*** Block opens ***

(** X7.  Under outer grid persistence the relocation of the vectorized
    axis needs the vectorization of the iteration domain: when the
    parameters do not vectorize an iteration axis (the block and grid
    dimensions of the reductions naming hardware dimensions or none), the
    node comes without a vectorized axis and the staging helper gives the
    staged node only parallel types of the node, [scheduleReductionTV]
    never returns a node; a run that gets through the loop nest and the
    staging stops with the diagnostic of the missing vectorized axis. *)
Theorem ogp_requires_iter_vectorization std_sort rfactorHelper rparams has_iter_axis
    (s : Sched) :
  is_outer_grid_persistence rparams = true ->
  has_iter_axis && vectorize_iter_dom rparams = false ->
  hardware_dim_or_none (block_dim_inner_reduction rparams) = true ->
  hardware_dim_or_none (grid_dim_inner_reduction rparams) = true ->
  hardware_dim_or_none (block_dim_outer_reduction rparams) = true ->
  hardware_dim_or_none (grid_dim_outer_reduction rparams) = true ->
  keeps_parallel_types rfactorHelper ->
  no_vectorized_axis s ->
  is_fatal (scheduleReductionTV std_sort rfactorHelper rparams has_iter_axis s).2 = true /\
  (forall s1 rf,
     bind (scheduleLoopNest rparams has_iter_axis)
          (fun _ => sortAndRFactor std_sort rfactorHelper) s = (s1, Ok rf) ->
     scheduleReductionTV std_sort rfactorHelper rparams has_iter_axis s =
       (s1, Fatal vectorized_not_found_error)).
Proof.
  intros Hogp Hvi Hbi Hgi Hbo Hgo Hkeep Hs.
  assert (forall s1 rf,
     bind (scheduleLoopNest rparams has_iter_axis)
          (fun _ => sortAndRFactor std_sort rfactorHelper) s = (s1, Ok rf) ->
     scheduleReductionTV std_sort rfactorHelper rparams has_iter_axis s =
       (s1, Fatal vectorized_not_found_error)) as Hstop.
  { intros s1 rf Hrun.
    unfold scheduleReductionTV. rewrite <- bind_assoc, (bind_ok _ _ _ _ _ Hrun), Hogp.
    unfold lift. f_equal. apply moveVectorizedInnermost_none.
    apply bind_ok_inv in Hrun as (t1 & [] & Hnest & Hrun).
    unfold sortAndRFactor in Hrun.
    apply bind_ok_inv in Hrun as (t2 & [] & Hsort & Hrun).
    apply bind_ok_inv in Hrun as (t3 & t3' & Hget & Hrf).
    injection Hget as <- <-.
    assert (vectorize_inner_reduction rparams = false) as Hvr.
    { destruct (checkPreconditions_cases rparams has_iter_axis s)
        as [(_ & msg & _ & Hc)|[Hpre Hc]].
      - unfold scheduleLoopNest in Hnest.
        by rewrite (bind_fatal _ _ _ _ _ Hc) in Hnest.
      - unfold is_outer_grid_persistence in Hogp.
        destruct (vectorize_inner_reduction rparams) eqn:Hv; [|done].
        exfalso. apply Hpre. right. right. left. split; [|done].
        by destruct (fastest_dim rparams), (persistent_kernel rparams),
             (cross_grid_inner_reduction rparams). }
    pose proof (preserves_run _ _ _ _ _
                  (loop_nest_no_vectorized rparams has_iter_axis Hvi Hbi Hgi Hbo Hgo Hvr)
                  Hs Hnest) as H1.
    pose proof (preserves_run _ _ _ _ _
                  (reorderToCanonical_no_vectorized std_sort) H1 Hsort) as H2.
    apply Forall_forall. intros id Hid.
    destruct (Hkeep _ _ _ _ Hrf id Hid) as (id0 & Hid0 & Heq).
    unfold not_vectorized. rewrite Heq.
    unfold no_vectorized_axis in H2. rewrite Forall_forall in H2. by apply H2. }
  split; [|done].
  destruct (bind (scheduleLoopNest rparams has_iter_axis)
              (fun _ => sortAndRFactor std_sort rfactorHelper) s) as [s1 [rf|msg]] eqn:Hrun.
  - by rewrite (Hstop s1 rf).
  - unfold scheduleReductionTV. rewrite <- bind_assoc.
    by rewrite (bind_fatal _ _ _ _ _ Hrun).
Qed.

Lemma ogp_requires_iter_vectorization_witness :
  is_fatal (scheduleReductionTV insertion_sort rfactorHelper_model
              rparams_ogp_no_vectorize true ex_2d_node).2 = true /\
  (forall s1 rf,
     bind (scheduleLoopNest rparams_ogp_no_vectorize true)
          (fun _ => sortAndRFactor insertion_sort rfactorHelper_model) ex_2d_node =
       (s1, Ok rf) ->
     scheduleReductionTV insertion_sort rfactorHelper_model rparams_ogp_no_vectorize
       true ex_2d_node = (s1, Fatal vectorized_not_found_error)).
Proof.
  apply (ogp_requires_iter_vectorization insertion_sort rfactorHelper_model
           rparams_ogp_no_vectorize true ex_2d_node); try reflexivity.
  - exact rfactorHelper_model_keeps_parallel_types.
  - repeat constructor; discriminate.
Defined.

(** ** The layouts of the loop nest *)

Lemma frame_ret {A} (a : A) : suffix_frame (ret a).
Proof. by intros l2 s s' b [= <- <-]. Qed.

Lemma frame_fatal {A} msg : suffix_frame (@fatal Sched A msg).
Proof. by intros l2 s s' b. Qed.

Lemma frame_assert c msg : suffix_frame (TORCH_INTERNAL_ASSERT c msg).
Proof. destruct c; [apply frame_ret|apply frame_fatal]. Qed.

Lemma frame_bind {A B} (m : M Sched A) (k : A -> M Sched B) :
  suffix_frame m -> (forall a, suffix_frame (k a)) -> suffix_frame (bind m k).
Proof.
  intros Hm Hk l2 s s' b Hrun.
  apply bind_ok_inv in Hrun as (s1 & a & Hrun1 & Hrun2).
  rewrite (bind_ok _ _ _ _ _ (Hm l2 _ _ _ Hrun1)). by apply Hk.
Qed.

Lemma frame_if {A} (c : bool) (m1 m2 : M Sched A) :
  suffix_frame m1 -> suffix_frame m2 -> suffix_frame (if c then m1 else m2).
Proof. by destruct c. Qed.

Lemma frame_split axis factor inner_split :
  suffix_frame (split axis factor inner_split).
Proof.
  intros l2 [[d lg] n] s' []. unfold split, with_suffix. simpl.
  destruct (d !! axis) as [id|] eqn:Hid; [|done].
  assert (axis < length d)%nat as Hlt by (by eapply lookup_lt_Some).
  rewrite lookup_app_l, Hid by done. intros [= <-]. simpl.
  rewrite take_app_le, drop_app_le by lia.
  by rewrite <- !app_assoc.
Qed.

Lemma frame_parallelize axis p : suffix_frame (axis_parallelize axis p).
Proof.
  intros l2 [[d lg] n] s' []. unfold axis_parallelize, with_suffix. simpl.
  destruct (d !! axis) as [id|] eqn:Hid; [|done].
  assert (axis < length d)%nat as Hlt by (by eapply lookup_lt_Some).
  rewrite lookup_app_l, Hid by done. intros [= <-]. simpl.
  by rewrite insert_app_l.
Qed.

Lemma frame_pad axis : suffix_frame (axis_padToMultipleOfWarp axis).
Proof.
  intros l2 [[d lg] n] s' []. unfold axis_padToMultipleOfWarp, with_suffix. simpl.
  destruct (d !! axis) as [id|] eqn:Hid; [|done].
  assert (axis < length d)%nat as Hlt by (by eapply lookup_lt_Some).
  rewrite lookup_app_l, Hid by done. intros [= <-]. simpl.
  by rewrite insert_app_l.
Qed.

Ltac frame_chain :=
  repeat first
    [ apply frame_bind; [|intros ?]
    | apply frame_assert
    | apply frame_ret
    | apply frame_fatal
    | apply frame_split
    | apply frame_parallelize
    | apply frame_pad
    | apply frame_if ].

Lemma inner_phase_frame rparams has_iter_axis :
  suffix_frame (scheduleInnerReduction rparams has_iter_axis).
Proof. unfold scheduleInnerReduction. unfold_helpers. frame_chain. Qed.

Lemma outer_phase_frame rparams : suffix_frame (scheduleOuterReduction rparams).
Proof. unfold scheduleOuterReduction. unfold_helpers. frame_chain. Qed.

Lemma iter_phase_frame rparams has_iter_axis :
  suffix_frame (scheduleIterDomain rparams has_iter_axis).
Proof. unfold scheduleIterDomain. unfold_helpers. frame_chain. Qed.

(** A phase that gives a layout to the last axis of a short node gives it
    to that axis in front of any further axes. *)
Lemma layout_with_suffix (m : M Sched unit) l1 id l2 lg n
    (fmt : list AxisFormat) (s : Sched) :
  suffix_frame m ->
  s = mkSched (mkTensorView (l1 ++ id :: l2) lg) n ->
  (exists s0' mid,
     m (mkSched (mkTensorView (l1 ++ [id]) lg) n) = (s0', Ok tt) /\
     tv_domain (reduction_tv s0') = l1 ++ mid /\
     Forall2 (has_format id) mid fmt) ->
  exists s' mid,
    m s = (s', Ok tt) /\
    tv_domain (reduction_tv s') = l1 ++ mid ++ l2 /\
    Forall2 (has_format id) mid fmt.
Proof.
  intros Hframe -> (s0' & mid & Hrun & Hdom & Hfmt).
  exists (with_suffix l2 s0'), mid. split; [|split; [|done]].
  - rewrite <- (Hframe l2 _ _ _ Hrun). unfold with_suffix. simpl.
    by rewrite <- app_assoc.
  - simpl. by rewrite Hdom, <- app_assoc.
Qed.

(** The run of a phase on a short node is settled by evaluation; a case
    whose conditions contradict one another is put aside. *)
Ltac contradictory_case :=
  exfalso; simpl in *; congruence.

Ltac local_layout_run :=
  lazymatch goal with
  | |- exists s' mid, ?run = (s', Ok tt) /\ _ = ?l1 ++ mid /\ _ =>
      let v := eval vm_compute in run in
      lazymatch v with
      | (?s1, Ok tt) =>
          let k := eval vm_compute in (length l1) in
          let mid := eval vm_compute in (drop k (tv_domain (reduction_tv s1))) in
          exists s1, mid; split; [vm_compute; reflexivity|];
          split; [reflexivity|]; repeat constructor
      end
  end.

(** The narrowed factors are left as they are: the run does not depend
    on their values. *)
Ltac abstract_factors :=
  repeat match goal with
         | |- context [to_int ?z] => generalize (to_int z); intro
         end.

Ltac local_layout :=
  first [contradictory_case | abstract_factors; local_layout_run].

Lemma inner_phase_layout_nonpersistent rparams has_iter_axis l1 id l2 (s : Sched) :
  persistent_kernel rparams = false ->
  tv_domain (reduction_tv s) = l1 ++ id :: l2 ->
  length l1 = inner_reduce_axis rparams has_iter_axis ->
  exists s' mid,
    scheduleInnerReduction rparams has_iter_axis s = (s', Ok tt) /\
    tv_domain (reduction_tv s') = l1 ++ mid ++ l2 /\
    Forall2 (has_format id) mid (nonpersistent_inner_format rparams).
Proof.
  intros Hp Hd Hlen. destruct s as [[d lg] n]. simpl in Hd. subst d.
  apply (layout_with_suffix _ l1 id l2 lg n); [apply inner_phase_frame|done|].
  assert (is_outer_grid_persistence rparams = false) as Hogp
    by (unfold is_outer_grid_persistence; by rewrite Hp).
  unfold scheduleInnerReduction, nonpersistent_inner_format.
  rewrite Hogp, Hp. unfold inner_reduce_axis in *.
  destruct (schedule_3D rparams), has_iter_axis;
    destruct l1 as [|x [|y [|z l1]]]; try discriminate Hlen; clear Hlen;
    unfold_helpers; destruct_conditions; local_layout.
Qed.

*** Block closes ***

#### ACTION ITEM
The answer is the run of lines above from the line containing "axis_parallelize, with_suffix. simpl." through the line containing "Lemma layout_with_suffix (m", copied exactly and alone.

#### ANSWER TO THE PROBLEM
  intros l2 [[d lg] n] s' []. unfold axis_parallelize, with_suffix. simpl.
  destruct (d !! axis) as [id|] eqn:Hid; [|done].
  assert (axis < length d)%nat as Hlt by (by eapply lookup_lt_Some).
  rewrite lookup_app_l, Hid by done. intros [= <-]. simpl.
  by rewrite insert_app_l.
Qed.

Lemma frame_pad axis : suffix_frame (axis_padToMultipleOfWarp axis).
Proof.
  intros l2 [[d lg] n] s' []. unfold axis_padToMultipleOfWarp, with_suffix. simpl.
  destruct (d !! axis) as [id|] eqn:Hid; [|done].
  assert (axis < length d)%nat as Hlt by (by eapply lookup_lt_Some).
  rewrite lookup_app_l, Hid by done. intros [= <-]. simpl.
  by rewrite insert_app_l.
Qed.

Ltac frame_chain :=
  repeat first
    [ apply frame_bind; [|intros ?]
    | apply frame_assert
    | apply frame_ret
    | apply frame_fatal
    | apply frame_split
    | apply frame_parallelize
    | apply frame_pad
    | apply frame_if ].

Lemma inner_phase_frame rparams has_iter_axis :
  suffix_frame (scheduleInnerReduction rparams has_iter_axis).
Proof. unfold scheduleInnerReduction. unfold_helpers. frame_chain. Qed.

Lemma outer_phase_frame rparams : suffix_frame (scheduleOuterReduction rparams).
Proof. unfold scheduleOuterReduction. unfold_helpers. frame_chain. Qed.

Lemma iter_phase_frame rparams has_iter_axis :
  suffix_frame (scheduleIterDomain rparams has_iter_axis).
Proof. unfold scheduleIterDomain. unfold_helpers. frame_chain. Qed.

(** A phase that gives a layout to the last axis of a short node gives it
    to that axis in front of any further axes. *)
Lemma layout_with_suffix (m : M Sched unit) l1 id l2 lg n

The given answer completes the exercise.